WHAT TO PRODUCE:
Within the listing below, how many lines contain the word "fuel"? Answer with the number only.

DATA FOR THE TASK:
Lemma scan_string_plain (fuel : nat) (s rest : string) :
  all_chars plain_char s = true -> (String.length s < fuel)%nat ->
  json.scan_string fuel (s ++ String dquote rest) = Some (s, rest).
Proof.
  revert fuel. induction s as [| c s IH]; intros fuel Hall Hlen.
  - destruct fuel as [| fuel]; [cbn in Hlen; lia |]. reflexivity.
  - destruct fuel as [| fuel]; [cbn in Hlen; lia |].
    cbn [all_chars] in Hall. apply andb_true_iff in Hall. destruct Hall as [Hc Hs].
    pose proof (plain_char_spec c Hc) as (H1 & H2 & H3).
    cbn [append json.scan_string]. rewrite !eqb_code.
    change (code dquote) with 34. change (code "\") with 92.
    destruct (Z.eqb_spec (code c) 34); [lia |].
    destruct (Z.eqb_spec (code c) 92); [lia |].
    destruct (Z.ltb_spec (code c) 32); [lia |].
    rewrite IH; [reflexivity | exact Hs | cbn in Hlen; lia].
Qed.

Lemma ends_number_spec (rest : string) :
  ends_number rest = true ->
  json.starts_fraction_or_exponent rest = false /\
  json.span_digits rest = ("", rest).
Proof.
  destruct rest as [| c rest]; [now split |].
  cbn [ends_number json.starts_fraction_or_exponent json.span_digits].
  rewrite negb_true_iff, !orb_false_iff. intros [[[H1 H2] H3] H4].
  rewrite H1, H2, H3, H4. now split.
Qed.

Lemma span_digits_app (ds rest : string) :
  all_chars is_digit ds = true -> ends_number rest = true ->
  json.span_digits (ds ++ rest) = (ds, rest).
Proof.
  intros Hall Hrest. induction ds as [| c ds IH].
  - now apply ends_number_spec.
  - cbn [all_chars] in Hall. apply andb_true_iff in Hall. destruct Hall as [Hc Hds].
    cbn [append json.span_digits]. now rewrite Hc, (IH Hds).
Qed.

YOUR RESPONSE:
6